The "manual tax" on the creative-to-media pipeline manifests in three lethal ways:
Non-working media bloat: Human-heavy QA and manual spec-checking eat into budgets. This is capital that should be spent on high-end production or media reach, lost instead to administrative friction.
The validation lag: Media engines can swap bids instantly, but they can’t swap assets because they are waiting for a human to "green-light" a variant. Your media is optimised; your agility is not.
Fragmented signals: When creative data remains trapped in spreadsheets and Slack threads, it is invisible to the DSP. The "why" behind performance is lost in the gaps between teams.
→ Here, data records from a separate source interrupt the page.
Lemma mergeIntoFolded_paths st path kind st' :
  inv c st -> paths_in st -> mergeIntoFoldedTargetIfCovered c st path kind = Some st' -> paths_in st'.
Proof.
  intros Hinv Hst. unfold mergeIntoFoldedTargetIfCovered.
  destruct (findFoldedTargetCovering c st path) as [t|] eqn:E; [|done].
  apply findFoldedTargetCovering_spec in E as [Hget _]; [|done].
  destruct (_ && _); intros [= <-]; [|done]. apply setFoldedTarget_paths; [done| |done].
  by eapply paths_folded, map_get_Some_value.
Qed.

Lemma record_paths st e :
  inv c st -> paths_in st ->
  (forall p, repositoryRelativePath (scope c) (event_path e) = Some p -> P p) ->
  paths_in (snd (record c st e)).
Proof.
  intros Hinv Hst HP. unfold record. destruct (overflowed st) eqn:Hov; [done|].
  destruct (repositoryRelativePath (scope c) (event_path e)) as [p|]; [|done].
  specialize (HP p eq_refl). destruct p as [|a p']; [done|]. set (p := String a p') in *.
  destruct (mergeIntoFoldedTargetIfCovered c st p (event_kind e)) as [st1|] eqn:Em;
    [by eapply mergeIntoFolded_paths|].
  destruct (map_get (entries st) (comparisonKey (scope c) p)) as [r|] eqn:Eg; cbn [snd].
  - apply with_entries_paths; [done|]. cbn. by eapply paths_entries, map_get_Some_value.
  - apply enforce_bound_paths; [by apply with_entries_inv|done|by apply with_entries_paths].
Qed.

Lemma mergeTargets_paths st ts : paths_in st -> Forall target_ok ts -> paths_in (mergeTargets st ts).
Proof.
  intros [He Hf Hx] Hts. unfold mergeTargets. destruct (_ =? _)%nat; [done|].
  destruct (existsb _ _); [split; cbn; by intros ? ?%elem_of_nil|]. split; [done|done|].
  cbn [with_explicitTargets explicitTargets]. generalize dependent (explicitTargets st). intros m Hm.
  revert m Hm. induction Hts as [|t ts Ht Hts IH]; intros m Hm; cbn [fold_left]; [done|].
  apply IH. intros t' [->|?]%elem_of_values_set; auto.
Qed.

(** The held targets, through [toRefreshTargets]. *)
Lemma toRefreshTargets_paths st t :
  inv c st -> (forall p, P p -> path_ok p) -> paths_in st -> t ∈ toRefreshTargets st -> target_ok t.
Proof.
  intros Hinv HP Hst Ht. destruct (overflowed st) eqn:Hov.
  { unfold toRefreshTargets in Ht. rewrite Hov in Ht. by apply list_elem_of_singleton in Ht as ->. }
  rewrite (elem_of_toRefreshTargets c) in Ht by done. unfold held_targets in Ht.
  rewrite !elem_of_app, elem_of_record_targets in Ht. destruct Ht as [Ht|[Ht|(r & Hr & Ht)]].
  - by apply Hst.
  - apply (paths_folded _ Hst) in Ht as []. split; auto.
  - apply (paths_entries _ Hst) in Hr. pose proof (P_parent _ Hr) as Hpar.
    unfold targetsForRecord in Ht. repeat case_match; cbn in Ht;
      rewrite ?elem_of_cons, ?elem_of_nil in Ht; repeat destruct Ht as [->|Ht]; try done; split; cbn; auto; done.
Qed.
End Paths.
(** [owners?.delete(path); if (owners?.size === 0) ...delete(artifactPath)] *)
Definition remove_owner (owner : string) (m : list (string * list string)) (artifact : string) :=
  match map_get m artifact with
  | None => m
  | Some owners =>
      let owners' := set_delete owners owner in
      if (length owners' =? 0)%nat then map_delete m artifact else map_set m artifact owners'
  end.

(** With the affected paths it adds. *)
Definition removeLocalEntry (acc : LocalEntries * list string) (path : string) : LocalEntries * list string :=
  let (le, affectedPaths) := acc in
  let affectedPaths := set_add affectedPaths path in
  match map_get (conflictArtifactPathsByOwner le) path with
  | None =>
      ({| localEntriesByPath := map_delete (localEntriesByPath le) path;
          conflictArtifactPathsByOwner := conflictArtifactPathsByOwner le;
          conflictArtifactOwnersByPath := conflictArtifactOwnersByPath le |}, affectedPaths)
  | Some artifacts =>
      ({| localEntriesByPath := map_delete (localEntriesByPath le) path;
          conflictArtifactPathsByOwner := map_delete (conflictArtifactPathsByOwner le) path;
          conflictArtifactOwnersByPath :=
            fold_left (remove_owner path) artifacts (conflictArtifactOwnersByPath le) |},
       fold_left set_add artifacts affectedPaths)
  end.

(** The body of the loop over [delta.upsert]. *)
Definition upsertLocalEntry (acc : LocalEntries * list string) (entry : StatusEntry) : LocalEntries * list string :=
  let (le, affectedPaths) := removeLocalEntry acc (entry_path entry) in
  let le := {| localEntriesByPath := map_set (localEntriesByPath le) (entry_path entry) entry;
               conflictArtifactPathsByOwner := conflictArtifactPathsByOwner le;
               conflictArtifactOwnersByPath := conflictArtifactOwnersByPath le |} in
  (addConflictArtifactOwner le entry,
   fold_left set_add (entry_conflictArtifacts entry) (set_add affectedPaths (entry_path entry))).

(** *** The projected resources *)

Definition caseInsensitivePath (path : string) : string := toLocaleLowerCase path.

Definition projectedResource (repositoryId : string) (source : ResourceSource) (entry : StatusEntry)
    (c : ScmResourceClassification) : ScmProjectedResource :=
  {| res_key := source_name source ++ ":" ++ entry_path entry;
     res_repositoryId := repositoryId;
     res_path := entry_path entry;
     res_source := source;
     res_groupId := class_groupId c;
     res_contextValue := class_contextValue c;
     res_tooltipKey := class_tooltipKey c;
     res_entry := entry |}.

Definition emptyGroupMaps : list (string * list (string * ScmProjectedResource)) :=
  map_of (map (fun groupId => (groupId, [])) SCM_RESOURCE_GROUP_IDS).

Definition upsertGroupResource (gs : list (string * list (string * ScmProjectedResource)))
    (resource : ScmProjectedResource) :=
  map_set gs (res_groupId resource)
    (map_set (default [] (map_get gs (res_groupId resource))) (res_key resource) resource).

(** [state.groups.get(groupId)?.delete(key)] *)
Definition deleteGroupResource (gs : list (string * list (string * ScmProjectedResource)))
    (groupId key : string) :=
  match map_get gs groupId with
  | None => gs
  | Some group => map_set gs groupId (map_delete group key)
  end.

Definition upsertProjectedLocalEntry (repositoryId : string) (pr : Projected) (entry : StatusEntry)
    (c : ScmResourceClassification) : Projected :=
  let resource := projectedResource repositoryId Local_ entry c in
  {| localResourcesByPath := map_set (localResourcesByPath pr) (entry_path entry) resource;
     localResourcesByCaseInsensitivePath :=
       map_set (localResourcesByCaseInsensitivePath pr) (caseInsensitivePath (entry_path entry)) resource;
     remoteResourcesByPath := remoteResourcesByPath pr;
     groups := upsertGroupResource (groups pr) resource |}.

Definition upsertRemoteEntry (repositoryId : string) (pr : Projected) (entry : StatusEntry) : Projected :=
  match classifyRemoteStatusEntry entry with
  | None => pr
  | Some c =>
      let resource := projectedResource repositoryId Remote_ entry c in
      {| localResourcesByPath := localResourcesByPath pr;
         localResourcesByCaseInsensitivePath := localResourcesByCaseInsensitivePath pr;
         remoteResourcesByPath := map_set (remoteResourcesByPath pr) (entry_path entry) resource;
         groups := upsertGroupResource (groups pr) resource |}
  end.

Definition removeProjectedLocalPath (pr : Projected) (path : string) : Projected :=
  match map_get (localResourcesByPath pr) path with
  | None => pr
  | Some existing =>
      {| localResourcesByPath := map_delete (localResourcesByPath pr) path;
         localResourcesByCaseInsensitivePath :=
           map_delete (localResourcesByCaseInsensitivePath pr) (caseInsensitivePath (res_path existing));
         remoteResourcesByPath := remoteResourcesByPath pr;
         groups := deleteGroupResource (groups pr) (res_groupId existing) (res_key existing) |}
  end.

Definition removeRemotePath (pr : Projected) (path : string) : Projected :=
  match map_get (remoteResourcesByPath pr) path with
  | None => pr
  | Some existing =>
      {| localResourcesByPath := localResourcesByPath pr;
         localResourcesByCaseInsensitivePath := localResourcesByCaseInsensitivePath pr;
         remoteResourcesByPath := map_delete (remoteResourcesByPath pr) path;
         groups := deleteGroupResource (groups pr) (res_groupId existing) (res_key existing) |}
  end.

Definition emptyProjected : Projected :=
  {| localResourcesByPath := []; localResourcesByCaseInsensitivePath := [];
     remoteResourcesByPath := []; groups := emptyGroupMaps |}.
Definition emptyEntries : LocalEntries :=
  {| localEntriesByPath := []; conflictArtifactPathsByOwner := []; conflictArtifactOwnersByPath := [] |}.

(** The entry shown for a conflict artifact of [owner]. *)
Definition artifactEntry (owner : StatusEntry) (path : string) : StatusEntry :=
  {| entry_path := path; entry_kind := "file"; entry_nodeStatus := entry_nodeStatus owner;
     entry_textStatus := entry_textStatus owner; entry_propertyStatus := entry_propertyStatus owner;
     entry_localStatus := entry_localStatus owner; entry_remoteStatus := entry_remoteStatus owner;
     entry_revision := entry_revision owner; entry_changedRevision := entry_changedRevision owner;
     entry_changedAuthor := entry_changedAuthor owner; entry_changedDate := entry_changedDate owner;
     entry_changelist := entry_changelist owner; entry_lock := entry_lock owner;
     entry_needsLock := entry_needsLock owner; entry_copy := entry_copy owner; entry_move := entry_move owner;
     entry_switched := entry_switched owner; entry_depth := entry_depth owner;
     entry_conflict := entry_conflict owner; entry_conflictArtifacts := [];
     entry_external := entry_external owner; entry_generation := entry_generation owner |}.

Definition artifactClassification : ScmResourceClassification :=
  {| class_groupId := "conflictArtifacts"; class_contextValue := "subversionr.conflictArtifact";
     class_tooltipKey := "scm.resource.conflictArtifact" |}.

(** *** Counting *)
Definition isLocalChangeGroup (groupId : string) : bool :=
  bool_decide (groupId = "changes") || isChangelistResourceGroupId groupId.

Definition isCountedLocalChangeResource (resource : ScmProjectedResource) : bool :=
  isLocalChangeGroup (res_groupId resource)
  && negb (bool_decide (res_contextValue resource = "subversionr.workingCopyMetadata")).

Definition changelist_in (l : list string) (entry : StatusEntry) : bool :=
  match entry_changelist entry with Some changelist => set_has l changelist | None => false end.

(** Whether the loop of [projectionCount] counts [resource]. *)
Definition isCounted (policy : SourceControlCountPolicy) (resource : ScmProjectedResource) : bool :=
  if entry_external (res_entry resource) || bool_decide (entry_localStatus (res_entry resource) = "ignored") then false
  else if changelist_in (set_of (ignoreChangelistsInCount policy)) (res_entry resource) then false
  else if bool_decide (res_groupId resource = "conflicts") || isCountedLocalChangeResource resource then true
  else bool_decide (res_groupId resource = "unversioned") && countUnversioned policy.

Definition projectionCount (pr : Projected) (policy : SourceControlCountPolicy) : nat :=
  length (List.filter (isCounted policy) (map_values (localResourcesByPath pr))).

(** *** Commit-all targets *)
Definition isCommitAllCandidate (resource : ScmProjectedResource) (ignoredChangelists : list string) : bool :=
  match res_source resource with Local_ => true | Remote_ => false end
  && isLocalChangeGroup (res_groupId resource)
  && bool_decide (res_contextValue resource = "subversionr.changedFile")
  && bool_decide (entry_kind (res_entry resource) = "file")
  && negb (entry_external (res_entry resource))
  && negb (bool_decide (entry_localStatus (res_entry resource) = "ignored"))
  && negb (changelist_in ignoredChangelists (res_entry resource)).

Definition commitAllTargetStatus (entry : StatusEntry) : string :=
  match List.find (fun status => negb (bool_decide (status = "none")) && negb (bool_decide (status = "normal"))
                                 && negb (bool_decide (status = "notChecked")))
          [entry_localStatus entry; entry_nodeStatus entry; entry_textStatus entry; entry_propertyStatus entry] with
  | Some status => status
  | None => entry_localStatus entry
  end.

Definition repositoryRelativeParentDirectory (path : string) : string :=
  match lastIndexOf path slash with
  | None => "."
  | Some index => slice_to index path
  end.

(** [parts.some((part) => ...)] of both path checks. *)
Definition hasUnsafePart (path : string) : bool :=
  existsb (fun part => bool_decide (part = "") || bool_decide (part = ".") || bool_decide (part = ".."))
    (split path slash).

Definition isRepositoryRelativeCommitPath (path : string) : bool :=
  if bool_decide (trim path = "") || includes path backslash || startsWith path "/" || endsWith path slash
  then false
  else negb (hasUnsafePart path).

Definition isRepositoryRelativeLookupPath (path : string) : bool :=
  if bool_decide (path = ".") || bool_decide (trim path = "") || includes path backslash
     || startsWith path "/" || endsWith path slash
  then false
  else negb (hasUnsafePart path).

Definition commitAllTargetFromResource (repositoryId : string) (resource : ScmProjectedResource) : result ScmCommitAllTarget :=
  if negb (isRepositoryRelativeCommitPath (res_path resource)) then
    Throw (commitAllTargetInvalid repositoryId (res_path resource))
  else Ok {| commit_path := res_path resource;
             commit_changelist := entry_changelist (res_entry resource);
             commit_status := commitAllTargetStatus (res_entry resource);
             commit_directory := repositoryRelativeParentDirectory (res_path resource) |}.
(* ===== verification/ScmFacts.v ===== *)
(** Facts about the source-control resource store: its entries and indexes, and the
    projection made of them. *)

From Stdlib Require Import ZArith Lia Ascii String List.
From stdpp Require Import base option list strings sets.
From S2P Require Import Prelude JsString JsMap JsUri StatusTypes ScmResources.

Import SourceControlResourceStore.
Local Open Scope string_scope.

(** The entries as a function of the path. *)
Definition entry_at (le : LocalEntries) (p : string) : option StatusEntry := map_get (localEntriesByPath le) p.
(** A missing set of an index is the empty one. *)
Definition index_of (m : list (string * list string)) (a : string) : list string := default [] (map_get m a).
#[global] Arguments index_of : simpl never.
Definition owners_of (le : LocalEntries) (a : string) : list string :=
  index_of (conflictArtifactOwnersByPath le) a.
Definition artifacts_at (le : LocalEntries) (o : string) : list string :=
  match entry_at le o with Some e => entry_conflictArtifacts e | None => [] end.

(** [o] owns [a] in the index exactly when its entry lists [a]; empty sets are
    not kept. *)
Record le_ok (le : LocalEntries) : Prop := {
  le_wf : map_wf (localEntriesByPath le);
  le_key p e : entry_at le p = Some e -> entry_path e = p;
  le_paths o : map_get (conflictArtifactPathsByOwner le) o =
    match artifacts_at le o with [] => None | l => Some (set_of l) end;
  le_owners a o : o ∈ owners_of le a <-> a ∈ artifacts_at le o;
  le_owners_set a l : map_get (conflictArtifactOwnersByPath le) a = Some l -> l <> [] /\ NoDup l;
}.

Lemma le_ok_empty : le_ok emptyEntries.
Proof.
  split; cbn; try done; [apply map_wf_nil|]. intros a o. unfold owners_of, artifacts_at. cbn.
  by rewrite !elem_of_nil.
Qed.

(** ** The index loops *)
Section Index.
Implicit Types (m : list (string * list string)) (a o x : string) (l : list string).

Definition index_ok m : Prop :=
  forall a l, map_get m a = Some l -> l <> [] /\ NoDup l.

Lemma index_ok_NoDup m a : index_ok m -> NoDup (index_of m a).
Proof.
  unfold index_of. intros Hm. destruct (map_get m a) as [l|] eqn:E; [by apply Hm in E as []|apply NoDup_nil_2].
Qed.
From speculation to orchestration
The next phase of AdTech isn't about using AI to "make more videos for free." It is about the systematisation of the creative lifecycle.
We need a Creative Operating System that moves beyond the canvas and into the plumbing:
Structured metadata: Turning visual assets into queryable data points that a DSP can actually "read."
Upstream validation: Automated QA ensures assets are market-ready the moment they are rendered, not days later.
Agentic orchestration: Using emerging standards like MCP (Model Context Protocol) not for "autonomous creativity," but for governance. These technologies must act as the control layer, enforcing rules, maintaining integrity, and routing assets across the supply chain.
The bottom line
The companies that win in 2026 will not be those who generate the most "AI content." They will be the ones who control the flow.
By treating the creative supply chain with the same technical rigour as the media supply chain, we stop guessing and start scaling. The point of leverage has shifted: it’s no longer about how much you can make, but how fast you can validate and activate it.